(Data in this exercise Opens)
Lemma prefill_covers_request_witness :
  (exists mi s' dev' start, stage_step InputsToy.scratch copy prefiller (prefill_step 7) (held 7) = Ok (mi, s', dev') /\
    staged_from "c" [31; 32; 33; 34; 35] [1; 2; 3] 1 start mi) /\
  exists mi s' dev', stage_step InputsToy.scratch copy prefiller (prefill_step 9) (held 9) = Ok (mi, s', dev') /\
    input_tokens mi = [[31; 32; 33; 34; 35]].
Proof.
  assert (Hcopy : forall src dst n (dev dev' : memory), copy src dst n dev = Some dev' -> forall b off,
    dev' b off = if decide (b = dst /\ 0 <= off < n) then dev src off else dev b off).
  { intros src dst n dev dev' E b off. unfold copy in E. destruct (src =? 9); [done|]. by injection E as <-. }
  split.
  - destruct (prefill_covers_request copy (fun dev : memory => dev) 2 Hcopy InputsToy.scratch prefiller (prefill_step 7) (held 7)
      "c" [31; 32; 33; 34; 35] [1; 2; 3] 1 (prefill_fine 7 ltac:(by left))) as (mi & s' & dev' & start & E & St & _).
    by exists mi, s', dev', start.
  - eexists _, _, _. split; [vm_compute; reflexivity|done].
Defined.
End PrefillToy.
(Data in this exercise Closes)
Across the data, count every line where the string "split" turns up, then write only that count.

2